Understand Address Resolution Protocol (ARP). Understanding the process of ARP spoofing. Understand ARP poisoning.

  Address Resolution Protocol (ARP) Address Resolution Protocol (ARP) is a network maintenance protocol of the TCP/IP protocol suite. It is responsible for the resolution of IP addresses to media access control (MAC) addresses of a network interface card (NIC). The ARP cache is used to maintain a correlation between a MAC address and its corresponding IP address. ARP provides the protocol rules for making this correlation and providing address conversion in both directions. ARP is limited to physical network systems that support broadcast packets.

The Address Resolution Protocol uses a simple message format that contains one address

resolution request or response. The size of the ARP message depends on the upper layer and lower layer address sizes, which are given by the type of networking protocol (usually IPv4) in use and the type of hardware or virtual link layer that the upper layer protocol is running on. The message header specifies these types, as well as the size of addresses of each. The message header is completed with the operation code for request (1) and reply (2). The payload of the packet consists of four addresses, the hardware and protocol address of the sender and receiver hosts.  Address Resolution Protocol (ARP) spoofing Address Resolution Protocol (ARP) spoofing is also known as ARP poisoning or ARP Poison Routing (APR). It is a technique used to attack an Ethernet wired or wireless network. ARP spoofing may permit an attacker to perform the following actions:

Sniff data frames on a local area network (LAN). Modify the traffic Stop the traffic altogether

The attack can only be used on networks that actually use ARP and do not use another method of address resolution. Sending fake ARP messages to an Ethernet LAN is the principle of ARP spoofing. Generally, the motive is to link the attacker's MAC address with the IP address of another node (such as the default gateway). Any traffic that is meant for that IP address will be mistakenly sent to the attacker instead. The attacker can forward the traffic to the actual default gateway (passive sniffing) or modify the data before forwarding it. ARP spoofing attacks can be run from a compromised host or from an attacker's machine that is connected directly to the target Ethernet segment.
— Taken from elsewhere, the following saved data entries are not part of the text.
Lemma to_bytes_holds P p : pt_holds P p -> extended_point_to_bytes P = zencode p.
Proof.
  destruct p as [[[x y] z] t]. intros [(Bx & By & Bz & Bt) (Vx & Vy & Vz & Vt)].
  apply wide_loose in Bx, By, Bz. unfold extended_point_to_bytes, zencode.
  destruct (fe_invert_ok _ Bz) as [Bi Vi]. rewrite Zpow_mod_correct by done. set (zi := z ^ (P25519 - 2) mod P25519).
  assert (holds (fe_invert (pz P)) zi) as Hi.
  { apply holds_mod. unfold holds in *. rewrite Vi. by apply eqp_pow. }
  assert (holds (fe_mul (px P) (fe_invert (pz P))) (x * zi)) as Hx by value.
  assert (holds (fe_mul (py P) (fe_invert (pz P))) (y * zi)) as Hy by value.
  rewrite (fe_is_negative_ok _ (x * zi)), fe_to_bytes_ok by first [assumption | bound].
  change (fe_val (fe_mul (py P) (fe_invert (pz P))) mod P25519 = (y * zi) mod P25519) in Hy.
  rewrite Hy, Zmod_odd. apply sign_bit. apply Z.mod_pos_bound. done.
Qed.

(** ** Decompression *)

Lemma eqp_0 a : a mod P25519 = 0 -> a ≡p 0.
Proof. intros H. unfold eqp. by rewrite H. Qed.

(** The two square roots the function tries. *)
Lemma root_curve x y : (d25519 * (y * y) + 1) * (x * x) - (y * y - 1) ≡p 0 -> on_curve x y.
Proof.
  intros H. unfold on_curve.
  transitivity (y * y - x * x + ((d25519 * (y * y) + 1) * (x * x) - (y * y - 1))); [|apply (eqp_intro _ _ 0); ring].
  rewrite H. apply (eqp_intro _ _ 0). ring.
Qed.
Lemma root_curve' x y s : s * s ≡p -1 -> (d25519 * (y * y) + 1) * (x * x) + (y * y - 1) ≡p 0 ->
  on_curve (x * s) y.
Proof.
  intros Hs H. apply root_curve.
  transitivity ((d25519 * (y * y) + 1) * (x * x) * (s * s) - (y * y - 1)); [apply (eqp_intro _ _ 0); ring|].
  rewrite Hs.
  transitivity (0 - ((d25519 * (y * y) + 1) * (x * x) + (y * y - 1))); [apply (eqp_intro _ _ 0); ring|].
  by rewrite H.
Qed.
Lemma on_curve_eqp x x' y : x ≡p x' -> on_curve x y -> on_curve x' y.
Proof. unfold on_curve. by intros <-. Qed.

(** Negation flips the parity of a residue that is not zero. *)
Lemma neg_parity x : x mod P25519 <> 0 -> Z.odd ((- x) mod P25519) = negb (Z.odd (x mod P25519)).
Proof.
  intros Hx. rewrite Z.mod_opp_l_nz, Z.odd_sub by done. by destruct (Z.odd (x mod P25519)).
Qed.

#[local] Opaque fe_pow22523 ed_fe_from_bytes D SQRT_M1 fe_one fe_is_negative fe_is_zero.

(** Either root, when the check passes. *)
Lemma root_ok x u v r y : tight x -> bnd (2 ^ 26) (2 ^ 26) u -> bnd (2 ^ 26) (2 ^ 26) v ->
  holds u (y * y - 1) -> holds v (d25519 * (y * y) + 1) ->
  (if negb (fe_is_zero (fe_sub (fe_mul (fe_mul x x) v) u)) then
     if negb (fe_is_zero (fe_add (fe_mul (fe_mul x x) v) u)) then None else Some (fe_mul x SQRT_M1)
   else Some x) = Some r ->
  tight r /\ on_curve (fe_val r) y.
Proof.
  intros Bx Bu Bv Vu Vv. assert (holds x (fe_val x)) as Vx by done. set (X := fe_val x) in *.
  destruct SQRT_M1_ok as [Bs Vs]. assert (holds SQRT_M1 (fe_val SQRT_M1)) as Vm by done.
  assert (loose (fe_sub (fe_mul (fe_mul x x) v) u)) as L1 by bound.
  assert (loose (fe_add (fe_mul (fe_mul x x) v) u)) as L2 by bound.
  assert (holds (fe_sub (fe_mul (fe_mul x x) v) u) (X * X * (d25519 * (y * y) + 1) - (y * y - 1))) as V1 by value.
  assert (holds (fe_add (fe_mul (fe_mul x x) v) u) (X * X * (d25519 * (y * y) + 1) + (y * y - 1))) as V2 by value.
  rewrite (fe_is_zero_ok _ _ L1 V1), (fe_is_zero_ok _ _ L2 V2).
  destruct (Z.eqb_spec ((X * X * (d25519 * (y * y) + 1) - (y * y - 1)) mod P25519) 0) as [E1|_]; cbn [negb].
  - intros E. apply (inj Some) in E as <-. split; [done|]. apply root_curve. apply eqp_0 in E1. rewrite <- E1.
    apply (eqp_intro _ _ 0). unfold X. ring.
  - destruct (Z.eqb_spec ((X * X * (d25519 * (y * y) + 1) + (y * y - 1)) mod P25519) 0) as [E2|_]; cbn [negb]; [|done].
    intros E. apply (inj Some) in E as <-. split; [bound|].
    apply (on_curve_eqp (X * fe_val SQRT_M1)).
    + symmetry. assert (holds (fe_mul x SQRT_M1) (X * fe_val SQRT_M1)) as H by value. exact H.
    + apply root_curve'; [done|]. apply eqp_0 in E2. rewrite <- E2. apply (eqp_intro _ _ 0). ring.
Qed.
Arpspoof (part of the DSniff suite of tools), Cain and Abel, and Ettercap are the tools that can be used to carry out ARP poisoning attacks. DHCP Snooping Binding table and Dynamic ARP Inspection should be used to defend against ARP poisoning. WinArpAttacker, and Ufasoft Snif are also ARP poisoning tools. Ufasoft Snif is an automated ARP poisoning tool. It sniffs passwords and email messages on the network. It also works on Wi-Fi networks.  ARP spoofing attack ARP packets can be forged in order to send data to the attacker's machine. In ARP spoofing, a large number of forged ARP requests and reply packets are constructed to overload a switch. A target computer's ARP cache is flooded with forged entries by attackers. This is also referred to as poisoning. After the ARP table is flooded with spoofed ARP replies, a switch is set in forwarding mode and attackers can sniff all the network packets.
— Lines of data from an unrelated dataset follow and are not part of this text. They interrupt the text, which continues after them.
Lemma shift_rows_ok s : block_ok s -> block_ok (aes128_shift_rows s).
Proof.
  intros Hs. destruct_block s Hs. split; [done|].
  cbv [aes128_shift_rows]. cbn [insert list_insert arr lookup list_lookup].
  repeat (apply Forall_cons; split; [done|]). apply Forall_nil_2.
Qed.

(** One column of MixColumns and of its inverse. *)
Definition mix_column (mul : Z -> Z -> Z) (s0 s1 s2 s3 : Z) : list Z :=
  [mul s0 2 .^ mul s1 3 .^ s2 .^ s3; s0 .^ mul s1 2 .^ mul s2 3 .^ s3;
   s0 .^ s1 .^ mul s2 2 .^ mul s3 3; mul s0 3 .^ s1 .^ s2 .^ mul s3 2].

Definition inv_mix_column (mul : Z -> Z -> Z) (s0 s1 s2 s3 : Z) : list Z :=
  [mul s0 0x0e .^ mul s1 0x0b .^ mul s2 0x0d .^ mul s3 0x09;
   mul s0 0x09 .^ mul s1 0x0e .^ mul s2 0x0b .^ mul s3 0x0d;
   mul s0 0x0d .^ mul s1 0x09 .^ mul s2 0x0e .^ mul s3 0x0b;
   mul s0 0x0b .^ mul s1 0x0d .^ mul s2 0x09 .^ mul s3 0x0e].

(** The columns of a block, each through [f]. *)
Definition by_columns (f : Z -> Z -> Z -> Z -> list Z) (s : list Z) : list Z :=
  f (s.[0]) (s.[1]) (s.[2]) (s.[3]) ++ f (s.[4]) (s.[5]) (s.[6]) (s.[7])
  ++ f (s.[8]) (s.[9]) (s.[10]) (s.[11]) ++ f (s.[12]) (s.[13]) (s.[14]) (s.[15]).

Lemma mix_columns_form s :
  length s = 16%nat -> aes128_mix_columns s = by_columns (mix_column gf_mul) s.
Proof. intros Hl. do 16 (destruct s as [|? s]; [done|]). by destruct s. Qed.

Lemma inv_mix_columns_form s :
  length s = 16%nat -> aes128_inv_mix_columns s = by_columns (inv_mix_column gf_mul) s.
Proof. intros Hl. do 16 (destruct s as [|? s]; [done|]). by destruct s. Qed.

(** Normalises sums of products by powers of [xtime]. *)
Ltac xor_solve := apply Z.bits_inj'; intros ? _; rewrite !Z.lxor_spec; btauto.

Section columns.
Context (mul : Z -> Z -> Z) (Hmul : mix_products mul).

Lemma mix_column_products s0 s1 s2 s3 :
  bytes_ok [s0; s1; s2; s3] -> mix_column mul s0 s1 s2 s3 = mix_column fips_mul s0 s1 s2 s3.
Proof.
  rewrite !Forall_cons. intros Hb. destruct_and! Hb. unfold mix_column.
  pose proof fips_mul_products.
  by rewrite !(mul_2 mul), !(mul_3 mul), !(mul_2 fips_mul), !(mul_3 fips_mul).
Qed.

Lemma mix_column_ok s0 s1 s2 s3 :
  bytes_ok [s0; s1; s2; s3] -> bytes_ok (mix_column mul s0 s1 s2 s3).
Proof.
  rewrite !Forall_cons. intros Hb. destruct_and! Hb. unfold mix_column.
  rewrite !(mul_2 mul), !(mul_3 mul) by done.
  repeat (apply Forall_cons; split); try apply Forall_nil_2;
    repeat first [assumption | apply xtime_ok | apply fits_lxor; [lia|..]].
Qed.

(** The two matrices are inverse to each other. *)
Lemma inv_mix_mix_column s0 s1 s2 s3 (m := mix_column mul s0 s1 s2 s3) :
  bytes_ok [s0; s1; s2; s3] ->
  inv_mix_column mul (m.[0]) (m.[1]) (m.[2]) (m.[3]) = [s0; s1; s2; s3].
Proof.
  intros Hb. pose proof (mix_column_ok _ _ _ _ Hb) as Hm. fold m in Hm.
  assert (forall i, byte_ok (m.[i])) as Hi.
  { intros i. unfold arr. destruct (m !! i) as [x|] eqn:E; [|cbn; unfold fits; lia].
    exact (Forall_lookup_1 _ _ _ _ Hm E). }
  rewrite !Forall_cons in Hb. destruct_and! Hb. unfold inv_mix_column.
  rewrite !(mul_e mul), !(mul_b mul), !(mul_d mul), !(mul_9 mul) by (done || apply Hi).
  subst m. clear Hi Hm. unfold mix_column, arr. cbn [lookup list_lookup default from_option id].
  rewrite !(mul_2 mul), !(mul_3 mul) by done. rewrite !xtime_lxor.
  f_equal; [xor_solve|f_equal; [xor_solve|f_equal; [xor_solve|f_equal; xor_solve]]].
Qed.
End columns.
An ARP request is broadcasted using user B's IP address and user A waits for user B to respond with a MAC address when user A starts a session with user B in the same Layer 2 broadcast domain. A malicious user eavesdrops on this unprotected Layer 2 broadcast domain. The malicious user can respond to broadcast the ARP request and use user B's MAC address to reply to user A.  Threats of ARP poisoning

An attacker can divert all communications between two machines by using fake ARP messages to exchange traffic through his/her computer. The following are threats of ARP poisoning:

Denial of Service (DoS) attack Data interception VoIP call tapping Stealing passwords Manipulating data

  ARP Watch ARP watch can be used to monitor the ARP cache of a machine to see if there is duplication for a system. If there is duplication or the system is in the promiscuous mode, arpwatch can trigger alarms and lead to detection of sniffers.  8.3 Understand MAC duplicating Exam Focus: Understand MAC duplicating. Objective includes:

MAC duplicating attack VLAN hoping attack

  MAC duplicating attack In a MAC duplicating attack, the attacker confuses the switch and the switch begins to think that two ports have the same MAC address. To perform a MAC duplicating attack, the attacker changes the MAC address on the sniffer to one that is the same in another system on the local subnet. This differs from ARP spoofing because, in ARP spoofing, the attacker confuses the host by poisoning its ARP cache. SMAC is a MAC spoofing tool. DHCP Snooping Binding table, Dynamic ARP Inspection, and IP Source Guard are used to defend against MAC spoofing.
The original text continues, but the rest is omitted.